Malos días cuando se reniega de las obras propias. Malas señales cuando el conformismo se rinde ante los retos. En estos días asistimos al triste espectáculo ofrecido por el Poder Legislativo en la deliberación de la Ley de Ingresos. Se discutieron una serie de medidas cuyo alcance dista mucho de situar a la reforma fiscal en la tesitura de lo necesario; apenas borda el reino de lo posible. Y aun en esos términos parece limitada. Sin embargo, fuimos testigos de cómo se querían endosar culpas todos los actores políticos, como si todos fueran detractores, como si no hubiera autores de nada. Otra pieza legislativa más que nace huérfana de padres y de madres.
Y, en el camino, los diversos pronunciamientos de diputados y senadores dieron la impresión de que las relaciones entre los partidos, entre las cámaras y hasta entre los poderes, conocieron un nuevo pasaje de tensiones. Muchos raspones, mucho ruido, escasos resultados. Hasta donde mi memoria me da, una miscelánea fiscal nunca había generado una crispación tan generalizada. Nadie quedó conforme.
Tanto es así que ahora se convoca a una reflexión de fondo, un pacto nacional, para repensar la política fiscal. Las preguntas son inevitables: ¿por qué hasta ahora?, ¿por qué después de aprobada la ley? Las alertas respecto de la precariedad tributaria se habían encendido desde hace muchos tiempo, ¿por qué no fueron atendidas?, ¿por qué habría que creer que ahora sí se sentarán las bases de una reforma fiscal de fondo? En fin, parece que el Legislativo sigue militando en la lógica de las reformas posibles, cada vez más contrahechas y limitadas.
No es una buena señal que tengamos hoy a uno de los poderes fundamentales sumido en el conformismo. Si bien se ha superado la etapa de la parálisis legislativa y el Congreso ha dado muestras de que la pluralidad política es conjugable con la productividad legislativa, los acuerdos que se ofrecen no han generado, ni lejos, la sensación de que son arreglos definitivos. Es decir, tenemos un Poder Legislativo que sólo apunta la agenda de los temas pendientes, pero no es capaz de procesar los acuerdos pertinentes. Mala señal.

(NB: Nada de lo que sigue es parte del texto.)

Lemma strip_prefix_Some p l k : strip_prefix p l = Some k -> l = p ++ k.
Proof.
  revert l. induction p as [|x p IH]; intros l; simpl; [by intros [= ->]|].
  destruct l as [|y l]; [done|]. case_bool_decide; [|done]. subst.
  intros ->%IH. done.
Qed.

(** A record codec for the witnesses: it writes the last applied round only. *)
Module DemoRecord.

#[export] Instance round_codec : RecordCodec := {|
  bincode_record r := match last_applied_round r with Some x => [1; x] | None => [0] end;
  bincode_read_record l :=
    match l with
    | [1; x] => Some (mkSigningRecord ∅ ∅ (Some x))
    | [0] => Some (mkSigningRecord ∅ ∅ None)
    | _ => None
    end;
  bincode_read_legacy l :=
    match l with [x] => Some (mkLegacySigningRecordV1 ∅ ∅ x) | _ => None end;
|}.

End DemoRecord.

(** A signing record that bincode reads back survives [encode] and [decode], so a
    restart resumes scanning at the same round; a record written by another version
    is refused with its version, never read as a fresh start; and an untagged v1 file
    is migrated without claiming that round 0 was applied. *)
Theorem signing_record_roundtrip `{RecordCodec} (r : ConsensusSigningRecord)
  (Hcodec : bincode_read_record (bincode_record r) = Some r) :
  record_decode (record_encode r) = Ok r /\
  (forall version payload, version <> SIGNING_RECORD_VERSION ->
     record_decode (SIGNING_RECORD_MAGIC ++ version :: payload) = Err (UnknownVersion version)) /\
  (forall bytes legacy, strip_prefix SIGNING_RECORD_MAGIC bytes = None ->
     bincode_read_legacy bytes = Some legacy -> 0 <= lg_durable_commit_round legacy ->
     exists r', record_decode bytes = Ok r' /\ last_applied_round r' <> Some 0 /\
       (0 < lg_durable_commit_round legacy < u64_max ->
        next_round_to_scan r' = lg_durable_commit_round legacy + 1)).
Proof.
  unfold record_decode, record_encode. split; [|split].
  - rewrite strip_prefix_app. simpl. by rewrite Hcodec.
  - intros version payload Hv. rewrite strip_prefix_app. by rewrite bool_decide_false.
  - intros bytes legacy -> -> Hpos. eexists. split; [done|].
    unfold next_round_to_scan, migrate, saturating_add. simpl.
    split; case_bool_decide; naive_solver lia.
Qed.
Definition pending_len (p : PendingBlocks) : nat := size (held p).
Definition pending_contains (p : PendingBlocks) (h : Hash256) : bool :=
  bool_decide (is_Some (held p !! h)).

(** The keys of the [BTreeMap] in ascending order. *)
Definition arrival_le (x y : Z * Hash256) : Prop := x.1 < y.1 \/ (x.1 = y.1 /\ x.2 <= y.2).

#[global] Instance arrival_le_dec x y : Decision (arrival_le x y).
Proof. unfold arrival_le. apply _. Defined.

Definition arrivals (p : PendingBlocks) : list (Z * Hash256) :=
  merge_sort arrival_le (elements (order p)).

(** ** Removing *)

(** [*count -= 1] wraps in the release profile. *)
Definition release_author (m : gmap Address Z) (a : Address) : gmap Address Z :=
  match m !! a with
  | Some count =>
      let count' := (count - 1) mod (u64_max + 1) in
      if bool_decide (count' = 0) then delete a m else <[a := count']> m
  | None => m
  end.

Definition unlink (h : Hash256) (m : gmap Hash256 (gset Hash256)) (parent : Hash256)
    : gmap Hash256 (gset Hash256) :=
  match m !! parent with
  | Some set => if bool_decide (set ∖ {[h]} = ∅) then delete parent m
                else <[parent := set ∖ {[h]}]> m
  | None => m
  end.

Definition pending_remove (p : PendingBlocks) (h : Hash256) : option Held * PendingBlocks :=
  match held p !! h with
  | None => (None, p)
  | Some x =>
      (Some x,
       p <| held := delete h (held p) |>
         <| order := order p ∖ {[(held_since x, h)]} |>
         <| per_author := release_author (per_author p) (author (held_block x)) |>
         <| waiting_on := foldl (unlink h) (waiting_on p) (elements (held_missing x)) |>)
  end.

(** ** Holding *)

(** The [while] loop of [hold]: drop the oldest block until there is room. *)
Fixpoint make_room (fuel : nat) (p : PendingBlocks) : PendingBlocks :=
  match fuel with
  | O => p
  | S fuel' =>
      if bool_decide (MAX_PENDING_BLOCKS <= size (held p))%nat then
        match arrivals p with
        | [] => p
        | (_, oldest) :: _ =>
            let p' := (pending_remove p oldest).2 in
            make_room fuel' (p' <| evicted_full := wrapping_add (evicted_full p') 1 |>)
        end
      else p
  end.

Definition link (h : Hash256) (m : gmap Hash256 (gset Hash256)) (parent : Hash256)
    : gmap Hash256 (gset Hash256) :=
  <[parent := {[h]} ∪ default ∅ (m !! parent)]> m.

Definition pending_hold (p : PendingBlocks) (b : DagBlock) (txs : list Tx)
    (missing : list Hash256) (now : Z) : bool * PendingBlocks :=
  if bool_decide (is_Some (held p !! hash b)) then (false, p)
  else if bool_decide (MAX_PENDING_PER_AUTHOR <= default 0 (per_author p !! author b))
  then (false, p <| refused_per_author := wrapping_add (refused_per_author p) 1 |>)
  else
    let p1 := make_room (S (size (held p))) p in
    let set := list_to_set missing in
    (true,
     p1 <| waiting_on := foldl (link (hash b)) (waiting_on p1) (elements set) |>
        <| per_author := <[author b := default 0 (per_author p1 !! author b) + 1]> (per_author p1) |>
        <| order := {[(now, hash b)]} ∪ order p1 |>
        <| held := <[hash b := mkHeld b txs set now]> (held p1) |>).

(** ** Releasing *)

Definition by_round_le (x y : DagBlock * list Tx) : Prop := round x.1 <= round y.1.

#[global] Instance by_round_le_dec x y : Decision (by_round_le x y).
Proof. unfold by_round_le. apply _. Defined.

(** One child of [release_on]: it loses the parent and leaves when it was the
    last one missing. *)
Definition release_child (parent : Hash256) (acc : list (DagBlock * list Tx) * PendingBlocks)
    (child : Hash256) : list (DagBlock * list Tx) * PendingBlocks :=
  let '(ready, p) := acc in
  match held p !! child with
  | None => (ready, p)
  | Some x =>
      let x' := x <| held_missing := held_missing x ∖ {[parent]} |> in
      let p1 := p <| held := <[child := x']> (held p) |> in
      if bool_decide (held_missing x' = ∅) then
        match pending_remove p1 child with
        | (Some y, p2) => (ready ++ [(held_block y, held_transactions y)], p2)
        | (None, p2) => (ready, p2)
        end
      else (ready, p1)
  end.

Definition release_on (p : PendingBlocks) (parent : Hash256)
    : list (DagBlock * list Tx) * PendingBlocks :=
  match waiting_on p !! parent with
  | None => ([], p)
  | Some children =>
      let p1 := p <| waiting_on := delete parent (waiting_on p) |> in
      let '(ready, p2) := foldl (release_child parent) ([], p1) (elements children) in
      (merge_sort by_round_le ready, p2)
  end.

(** [filter_map(|h| self.remove(&h))] over a list of hashes. *)
Definition remove_into (acc : list (DagBlock * list Tx) * PendingBlocks) (h : Hash256)
    : list (DagBlock * list Tx) * PendingBlocks :=
  match pending_remove acc.2 h with
  | (Some x, p') => (acc.1 ++ [(held_block x, held_transactions x)], p')
  | (None, p') => (acc.1, p')
  end.

Definition remove_all (p : PendingBlocks) (hs : list Hash256)
    : list (DagBlock * list Tx) * PendingBlocks :=
  let '(out, p') := foldl remove_into ([], p) hs in
  (merge_sort by_round_le out, p').

Definition release_up_to_round (p : PendingBlocks) (current : Z) :=
  remove_all p
    (fst <$> filter (fun hx => held_missing hx.2 = ∅ /\
                               round (held_block hx.2) <= saturating_add current 1)
               (map_to_list (held p))).

Definition drain_all (p : PendingBlocks) := remove_all p (fst <$> map_to_list (held p)).

(** [keys().take_while(..)]: the arrivals too old to keep. *)
Fixpoint take_stale (now : Z) (l : list (Z * Hash256)) : list Hash256 :=
  match l with
  | [] => []
  | (since, h) :: l' =>
      if bool_decide (MAX_PENDING_AGE < Z.max 0 (now - since)) then h :: take_stale now l' else []
  end.

Definition expire (p : PendingBlocks) (now : Z) : Z * PendingBlocks :=
  let stale := take_stale now (arrivals p) in
  let p' := foldl (fun q h => (pending_remove q h).2) p stale in
  (Z.of_nat (length stale),
   p' <| evicted_expired := wrapping_add (evicted_expired p') (Z.of_nat (length stale)) |>).

Definition fetch_targets (p : PendingBlocks) : list (Address * Z) :=
  let note (m : gmap Address Z) (x : Held) :=
    let from := saturating_sub (round (held_block x)) 1 in
    <[author (held_block x) := match m !! author (held_block x) with
                               | Some r => Z.min r from
                               | None => from
                               end]> m in
  map_to_list (foldl note ∅ (snd <$> map_to_list (held p))).

(** ** The decision to hold *)

Inductive Offered :=
| Accepted (b : DagBlock) (txs : list Tx)
| OfferedHeld
| NotHeld (x : ConsensusError)
| Rejected (x : ConsensusError).

Section Offer.
Context `{Crypto}.

Definition hold_if_early (e : ConsensusEngine) (p : PendingBlocks) (b : DagBlock) (txs : list Tx)
    (error : ConsensusError) (now : Z) : Offered * PendingBlocks :=
  match error with
  | MissingParents _ _ | RoundTooFarAhead _ _ =>
      match absent_parents e b with
      | None => (Rejected error, p)
      | Some missing =>
          match pending_hold p b txs missing now with
          | (true, p') => (OfferedHeld, p')
          | (false, p') => (NotHeld error, p')
          end
      end
  | other => (Rejected other, p)
  end.

Definition receive_or_hold (e : ConsensusEngine) (p : PendingBlocks) (b : DagBlock)
    (txs : list Tx) (now : Z) : outcome ConsensusError Offered * PendingBlocks * ConsensusEngine :=
  match receive_block e b with
  | (Ok _, e') => (Ok (Accepted b txs), p, e')
  | (Err error, e') =>
      let '(o, p') := hold_if_early e' p b txs error now in (Ok o, p', e')
  | (Panic, e') => (Panic, p, e')
  end.

End Offer.

End Pending.

Arguments Held : clear implicits.
Arguments PendingBlocks : clear implicits.
Arguments Offered : clear implicits.

(** ** The invariant of the area *)

Section Indexes.
Implicit Types m : gmap Hash256 (gset Hash256).

Definition waiters m (q : Hash256) : gset Hash256 := default ∅ (m !! q).

Definition no_empty m : Prop := map_Forall (fun _ set => set <> ∅) m.

Lemma waiters_unlink h m q q' :
  waiters (unlink h m q) q' = if decide (q' = q) then waiters m q' ∖ {[h]} else waiters m q'.
Proof.
  unfold unlink, waiters. destruct (m !! q) as [set|] eqn:Hq; case_decide as Hd; subst;
    rewrite ?Hq; try case_bool_decide as He;
    rewrite ?lookup_delete_eq, ?lookup_delete_ne, ?lookup_insert_eq, ?lookup_insert_ne by done;
    simpl; try done; set_solver.
Qed.

Lemma no_empty_unlink h m q : no_empty m -> no_empty (unlink h m q).
Proof.
  intros Hm. unfold unlink. destruct (m !! q) as [set|]; [|done].
  case_bool_decide; [by apply map_Forall_delete|by apply map_Forall_insert_2].
Qed.

Lemma waiters_unlink_all h m l q :
  waiters (foldl (unlink h) m l) q = if decide (q ∈ l) then waiters m q ∖ {[h]} else waiters m q.
Proof.
  revert m. induction l as [|x l IH]; intros m; cbn [foldl].
  - case_decide as Hq; [by apply not_elem_of_nil in Hq|done].
  - rewrite IH, waiters_unlink. repeat case_decide; set_solver.
Qed.

Lemma no_empty_unlink_all h m l : no_empty m -> no_empty (foldl (unlink h) m l).
Proof. revert m. induction l as [|x l IH]; intros m Hm; simpl; [done|]. by apply IH, no_empty_unlink. Qed.

Lemma waiters_link h m q q' :
  waiters (link h m q) q' = if decide (q' = q) then {[h]} ∪ waiters m q' else waiters m q'.
Proof.
  unfold link, waiters. case_decide; subst; [by rewrite lookup_insert_eq|].
  by rewrite lookup_insert_ne by done.
Qed.

Lemma waiters_link_all h m l q :
  waiters (foldl (link h) m l) q = if decide (q ∈ l) then {[h]} ∪ waiters m q else waiters m q.
Proof.
  revert m. induction l as [|x l IH]; intros m; cbn [foldl].
  - case_decide as Hq; [by apply not_elem_of_nil in Hq|done].
  - rewrite IH, waiters_link. repeat case_decide; set_solver.
Qed.

Lemma no_empty_link_all h m l : no_empty m -> no_empty (foldl (link h) m l).
Proof.
  revert m. induction l as [|x l IH]; intros m Hm; simpl; [done|].
  apply IH. apply map_Forall_insert_2; [set_solver|done].
Qed.

End Indexes.

Section PendingTheorems.
Context {Tx : Type}.
Implicit Types p : PendingBlocks Tx.

(** How many held blocks an author has. *)
Definition author_count (m : gmap Hash256 (Held Tx)) (a : Address) : nat :=
  size (filter (fun hx => author (held_block hx.2) = a) m).

(** The indexes agree with the blocks held.  [hide] names a parent whose waiters are
    being released and no longer indexed. *)
Record pending_wf (hide : option Hash256) p : Prop := {
  pend_key h x : held p !! h = Some x -> hash (held_block x) = h;
  pend_order t h : (t, h) ∈ order p <-> exists x, held p !! h = Some x /\ held_since x = t;
  pend_author a : per_author p !! a =
    if decide (author_count (held p) a = 0%nat) then None
    else Some (Z.of_nat (author_count (held p) a));
  pend_waiting q h : h ∈ waiters (waiting_on p) q <->
    exists x, held p !! h = Some x /\ q ∈ held_missing x /\ hide <> Some q;
  pend_nonempty : no_empty (waiting_on p);
  pend_size : (size (held p) <= MAX_PENDING_BLOCKS)%nat;
  pend_bound a : Z.of_nat (author_count (held p) a) <= MAX_PENDING_PER_AUTHOR;
}.

Definition pending_ok p : Prop := pending_wf None p.

Lemma per_author_count hide p a :
  pending_wf hide p -> default 0 (per_author p !! a) = Z.of_nat (author_count (held p) a).
Proof. intros Hok. rewrite (pend_author _ _ Hok). case_decide as H0; [by rewrite H0|done]. Qed.

Lemma pending_new_ok : pending_ok pending_new.
Proof.
  split; intros *; simpl; rewrite ?lookup_empty; try done.
  - set_solver.
  - unfold waiters. rewrite lookup_empty. set_solver.
  - rewrite map_size_empty. lia.
Qed.

Lemma author_count_insert (m : gmap Hash256 (Held Tx)) h x a :
  m !! h = None ->
  author_count (<[h := x]> m) a =
    ((if decide (author (held_block x) = a) then 1 else 0) + author_count m a)%nat.
Proof.
  intros Hh. unfold author_count. destruct (decide (author (held_block x) = a)) as [Ha|Ha].
  - rewrite map_filter_insert_True by exact Ha. rewrite map_size_insert_None; [lia|].
    apply map_lookup_filter_None. by left.
  - rewrite map_filter_insert_False by exact Ha. by rewrite delete_id.
Qed.

Lemma author_count_delete (m : gmap Hash256 (Held Tx)) h x a :
  m !! h = Some x ->
  author_count m a =
    ((if decide (author (held_block x) = a) then 1 else 0) + author_count (delete h m) a)%nat.
Proof.
  intros Hh. rewrite <- (insert_delete_id m h x Hh) at 1.
  rewrite author_count_insert by apply lookup_delete_eq. done.
Qed.

Lemma author_count_mono (m m' : gmap Hash256 (Held Tx)) a :
  m ⊆ m' -> (author_count m a <= author_count m' a)%nat.
Proof. intros Hm. apply map_subseteq_size. by apply map_filter_subseteq_mono. Qed.

Lemma release_author_ok hide p h x :
  pending_wf hide p -> held p !! h = Some x ->
  forall a, release_author (per_author p) (author (held_block x)) !! a =
    if decide (author_count (delete h (held p)) a = 0%nat) then None
    else Some (Z.of_nat (author_count (delete h (held p)) a)).
Proof.
  intros Hok Hh a. pose proof (pend_author _ _ Hok) as Hpa.
  pose proof (author_count_delete _ _ _ a Hh) as Hca.
  pose proof (author_count_delete _ _ _ (author (held_block x)) Hh) as Hcx.
  pose proof (pend_bound _ _ Hok (author (held_block x))) as Hb.
  rewrite decide_True in Hcx by done.
  unfold release_author. rewrite Hpa, decide_False by lia. cbn zeta.
  unfold MAX_PENDING_PER_AUTHOR in Hb. rewrite Z.mod_small by (unfold u64_max; lia).
  destruct (decide (author (held_block x) = a)) as [Ha|Ha]; [subst a|]; case_bool_decide as H0;
    rewrite ?lookup_delete_eq, ?lookup_delete_ne, ?lookup_insert_eq, ?lookup_insert_ne by done.
  - by rewrite decide_True by lia.
  - rewrite decide_False by lia. f_equal. lia.
  - rewrite Hpa. by rewrite Hca.
  - rewrite Hpa. by rewrite Hca.
Qed.

Lemma pending_remove_None p h : held p !! h = None -> (pending_remove p h).2 = p.
Proof. unfold pending_remove. by intros ->. Qed.

Lemma pending_remove_held p h : held (pending_remove p h).2 = delete h (held p).
Proof.
  unfold pending_remove. destruct (held p !! h) eqn:Hh; [done|]. simpl. by rewrite delete_id.
Qed.
(* ===== verification/Transfer.v ===== *)
(** * History transfer and held finality

    What [import_history] does to an engine, whatever run a peer sends, and what the
    finality certificates an engine holds are worth. *)

From S2P Require Import Prelude Crypto Validators Dag Security Blocks Certificates.
From S2P Require Import DataAvailability Engine History DagInvariant EngineSteps Network BlockFlow.

Section Transfer.
Context `{Crypto}.
Implicit Types e : ConsensusEngine.

(** ** The plan of an import holds blocks of the run, under their rounds *)

Definition planned (blocks : list DagBlock) (m : list (Z * list DagBlock)) : Prop :=
  forall r bs b, (r, bs) ∈ m -> b ∈ bs -> b ∈ blocks /\ round b = r.

Lemma push_round_planned blocks b m :
  b ∈ blocks -> planned blocks m -> planned blocks (push_round b m).
Proof.
  intros Hb. induction m as [|[r bs] m IH]; intros Hm r' bs' b'; cbn [push_round].
  { intros [= -> ->]%list_elem_of_singleton ->%list_elem_of_singleton. done. }
  assert (planned blocks m) as Hm' by (intros ? ? ? Hin; apply Hm; by right).
  case_bool_decide as Heq; [|case_bool_decide as Hlt].
  - intros [[= -> ->]|Hin]%elem_of_cons Hb'; [|by eapply Hm'].
    apply elem_of_app in Hb' as [Hb'| ->%list_elem_of_singleton]; [|done].
    eapply Hm; [by left|done].
  - intros [[= -> ->]|Hin]%elem_of_cons Hb'; [|by eapply Hm].
    by apply list_elem_of_singleton in Hb' as ->.
  - intros [[= -> ->]|Hin]%elem_of_cons Hb'; [eapply Hm; [by left|done]|by eapply IH].
Qed.

Lemma group_by_round_planned blocks : planned blocks (group_by_round blocks).
Proof.
  unfold group_by_round.
  assert (forall l m, (forall b, b ∈ l -> b ∈ blocks) -> planned blocks m ->
    planned blocks (foldl (fun m b => push_round b m) m l)) as Hall.
  { induction l as [|b l IH]; intros m Hl Hm; [done|]. cbn [foldl].
    apply IH; [set_solver|]. apply push_round_planned; [set_solver|done]. }
  apply Hall; [done|]. by intros r bs b ?%elem_of_nil.
Qed.

Lemma round_blocks_elem m r bs : round_blocks m r = Some bs -> (r, bs) ∈ m.
Proof.
  unfold round_blocks. intros ([i [r' bs']] & Hf & [= <-])%fmap_Some.
  apply list_find_Some in Hf as (Hi & Hr & _). simpl in Hr. subst.
  by eapply list_elem_of_lookup_2.
Qed.
(* ===== verification/Ledger.v ===== *)
(** * The ledger: state, transactions and the v3 families
    (crates/arc-state/src/lib.rs, crates/arc-types/src/transaction.rs)

    The account map with what executes transactions on it: the state of [StateDB] that
    execution reads and writes, the transaction type, the derivation of the addresses
    the state machine owns, and the three families protocol 3 admits: transfers, faucet
    claims and community rewards.

    [accounts], [validators] and the other concurrent maps are their contents; a
    transaction is one step.  The write-ahead log is the list of the records execution
    appends, and a log that is not active drops what is appended.  The text of an
    execution error is a label, without the values formatted into it.  The GPU cache of
    accounts and the Jellyfish tree are left out. *)

From S2P Require Import Prelude Crypto Merkle Validators Blocks.

(** ** Errors *)

Inductive StateError :=
| InsufficientBalance (have need : Z)
| InvalidNonce (expected got : Z)
| ContractNotFound (contract : Address)
| ExecutionError (what : string)
| PersistenceError (what : string).

(** ** Transactions *)

Inductive TxType :=
| TxTransfer | TxSettle | TxSwap | TxEscrow | TxStake | TxWasmCall | TxMultiSig
| TxDeployContract | TxRegisterAgent | TxJoinValidator | TxLeaveValidator
| TxClaimRewards | TxUpdateStake | TxGovernance | TxBridgeLock | TxBridgeMint
| TxBatchSettle | TxChannelOpen | TxChannelClose | TxChannelDispute | TxShardProof
| TxInferenceAttestation | TxInferenceChallenge | TxInferenceRegister
| TxInferenceEscrowOpen | TxInferenceEscrowRelease | TxInferenceEscrowRefund
| TxModelRegistration | TxModelRequest | TxShardCoverageClaim
| TxCapacityAdvertisement | TxShardAssignmentProposal | TxFaucetClaim
| TxInferenceRequest | TxInferenceVote | TxInferenceFinalize
| TxCommunityInferenceReward | TxNativeInferenceRequest | TxNativeInferenceFinalize
| TxNativeInferenceRefund.

#[global] Instance TxType_eq_dec : EqDecision TxType.
Proof. solve_decision. Defined.

(** The discriminants of the enumeration. *)
Definition tx_type_code (t : TxType) : Z :=
  match t with
  | TxTransfer => 1 | TxSettle => 2 | TxSwap => 3 | TxEscrow => 4 | TxStake => 5
  | TxWasmCall => 6 | TxMultiSig => 7 | TxDeployContract => 8 | TxRegisterAgent => 9
  | TxJoinValidator => 10 | TxLeaveValidator => 11 | TxClaimRewards => 12
  | TxUpdateStake => 13 | TxGovernance => 14 | TxBridgeLock => 15 | TxBridgeMint => 16
  | TxBatchSettle => 17 | TxChannelOpen => 18 | TxChannelClose => 19
  | TxChannelDispute => 20 | TxShardProof => 21 | TxInferenceAttestation => 22
  | TxInferenceChallenge => 23 | TxInferenceRegister => 24 | TxInferenceEscrowOpen => 25
  | TxInferenceEscrowRelease => 26 | TxInferenceEscrowRefund => 27
  | TxModelRegistration => 28 | TxModelRequest => 29 | TxShardCoverageClaim => 30
  | TxCapacityAdvertisement => 31 | TxShardAssignmentProposal => 32 | TxFaucetClaim => 33
  | TxInferenceRequest => 34 | TxInferenceVote => 35 | TxInferenceFinalize => 36
  | TxCommunityInferenceReward => 37 | TxNativeInferenceRequest => 38
  | TxNativeInferenceFinalize => 39 | TxNativeInferenceRefund => 40
  end.

Record SettleEntry := mkSettleEntry {
  se_agent_id : Address;
  se_service_hash : Hash256;
  se_amount : Z;
}.

Record WorkerInferenceCertificate := mkWorkerCertificate {
  wc_attestation_hash : Hash256;
  wc_nonce : Z;
  wc_challenge_period : Z;
  wc_signature : Signature;
}.

Record CommunityRewardValidatorApproval := mkApproval {
  ap_validator : Address;
  ap_public_key : list Z;
  ap_signature_halves : list Z * list Z;
}.

Record CommunityInferenceRewardBody := mkRewardBody {
  cr_chain_domain : Hash256;
  cr_job_id : Hash256;
  cr_coordinator : Address;
  cr_assignment_epoch : Hash256;
  cr_job_nonce : Z;
  cr_recovery_epoch : Z;
  cr_validator_set_id : Z;
  cr_transaction_domain : Hash256;
  cr_worker : Address;
  cr_model_id : Hash256;
  cr_input_hash : Hash256;
  cr_output_hash : Hash256;
  cr_max_tokens : Z;
  cr_expires_at_height : Z;
  cr_worker_certificate : WorkerInferenceCertificate;
  cr_validator_approvals : list CommunityRewardValidatorApproval;
}.

Record InferenceRequestBody := mkRequestBody {
  ir_request_id : Hash256;
  ir_model_id : Hash256;
  ir_input_hash : Hash256;
  ir_input_blob : list Z;
  ir_max_tokens : Z;
  ir_tier : Z;
  ir_max_reward : Z;
  ir_deadline_blocks : Z;
  ir_committee_size : Z;
}.

(** The native inference lane, which no transaction executor runs. *)
Inductive NativeFamily :=
| NativeInferenceRequest | NativeInferenceFinalize | NativeInferenceRefund.

(** The bodies, with the fields of their structs.  A byte array of 32 bytes is a
    [Hash256]; a string is its bytes. *)
Inductive TxBody :=
| BTransfer (to : Address) (amount : Z) (amount_commitment : option Hash256)
| BSettle (agent_id : Address) (service_hash : Hash256) (amount usage_units : Z)
    (amount_commitment : option Hash256)
| BSwap (counterparty : Address) (offer_amount receive_amount : Z)
    (offer_asset receive_asset : Hash256)
| BEscrow (beneficiary : Address) (amount : Z) (conditions_hash : Hash256) (is_create : bool)
| BStake (amount : Z) (is_stake : bool) (validator : Address)
| BMultiSig (inner_tx : TxBody) (signers : list Address) (threshold : Z)
| BRegisterAgent (agent_name capabilities endpoint : list Z) (protocol : Hash256)
    (metadata : list Z)
| BJoinValidator (pubkey : Hash256) (initial_stake : Z)
| BLeaveValidator
| BClaimRewards
| BUpdateStake (new_stake : Z)
| BGovernance (proposal_id : Z)
| BBridgeLock (destination_chain : Z) (destination_address : Hash256) (amount : Z)
| BBridgeMint (source_chain : Z) (source_tx_hash : Hash256) (recipient : Address) (amount : Z)
    (merkle_proof : list Z)
| BBatchSettle (entries : list SettleEntry)
| BChannelOpen (channel_id : Hash256) (counterparty : Address) (deposit timeout_blocks : Z)
| BChannelClose (channel_id : Hash256) (opener_balance counterparty_balance : Z)
    (counterparty_sig : list Z) (state_nonce : Z)
| BChannelDispute (channel_id : Hash256) (opener_balance counterparty_balance : Z)
    (other_party_sig : list Z) (state_nonce challenge_period : Z)
| BInferenceAttestation (model_id input_hash output_hash : Hash256)
    (challenge_period bond : Z)
| BInferenceChallenge (attestation_hash challenger_output_hash : Hash256) (challenger_bond : Z)
| BInferenceRegister (tier stake_bond : Z)
| BInferenceEscrowOpen (request_id model_id : Hash256) (max_fee max_tokens timeout_blocks : Z)
| BInferenceEscrowRelease (request_id : Hash256) (payer : Address) (model_id : Hash256)
    (max_tokens timeout_blocks : Z) (output_hash : Hash256) (proposer : Address)
    (replicas : list Address) (observer_pool treasury : Address)
| BInferenceEscrowRefund (request_id model_id : Hash256) (max_tokens timeout_blocks : Z)
| BModelRegistration (model_id metadata_hash chunk_tree_root : Hash256) (n_layers d_model : Z)
    (quantization : list Z) (registration_fee : Z) (royalty_recipient : Address)
| BModelRequest (request_id model_id : Hash256)
    (target_k_replication bond_per_layer_epoch max_wait_secs : Z)
| BShardCoverageClaim (model_id node_pubkey : Hash256) (ranges : list (Z * Z))
    (bond epoch_blocks : Z)
| BCapacityAdvertisement (node_pubkey : Hash256) (ram_bytes vram_bytes : Z)
    (bandwidth_mbps uptime_hint_mins stake : Z) (region : list Z)
| BShardAssignmentProposal (epoch_blocks : Z)
    (assignments : list (Hash256 * Hash256 * list (Z * Z))) (input_snapshot_hash : Hash256)
| BFaucetClaim (recipient : Address) (amount : Z)
| BInferenceRequest (body : InferenceRequestBody)
| BInferenceVote (request_id output_hash : Hash256) (output_blob : option (list Z))
    (vrf_proof : list Z) (committee_seed : Hash256)
| BInferenceFinalize (request_id : Hash256)
| BCommunityInferenceReward (body : CommunityInferenceRewardBody)
| BWasmCall (contract : Address) (function calldata : list Z) (value gas_limit : Z)
| BDeployContract (bytecode constructor_args : list Z) (state_rent_deposit : Z)
| BShardProof (shard_id block_height : Z) (block_hash prev_state_root post_state_root : Hash256)
    (tx_count : Z) (proof_data : list Z)
| BNative (family : NativeFamily) (payload : list Z).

Después de desahogar la Ley de Ingresos, los senadores nombraron al nuevo titular de la CNDH. Por lo visto, ese órgano legislativo está conforme con la gestión del anterior titular. A contracorriente de la percepción de que había que inyectarle una nueva visión al tema de los derechos humanos, de que el crecimiento presupuestal de la Comisión no se vio correspondido con una mejoría en la atención de esos derechos, en fin, de que había que relanzar la agenda de la CNDH, los senadores optaron por la continuidad. Por lo menos debieran ensayar alguna explicación de por qué están convencidos de que su opción constituye una apuesta adecuada. Difícilmente llegará ese razonamiento.
Pero es posible que, tras este proceso de selección del nuevo titular de la CNDH, se esté produciendo un daño adicional: las comparecencias de aspirantes pueden estar perdiendo credibilidad. Es decir, lo sustantivo ya no son los planteamientos de los aspirantes, y el caso que nos ocupa es ilustrativo, sino los arreglos que se hacen con independencia de las ideas planteadas.
El Senado dejó ir la oportunidad de inyectarle credibilidad a la CNDH, a cambio de atender, otra vez, arreglos que cada día se alejan más de acuerdos estratégicos y siguen militando en el cada vez más modesto y conformista reino de lo posible. Lástima. Los daños empiezan a ser mayores.
El Senado dejó ir la oportunidad de inyectarle credibilidad a la CNDH.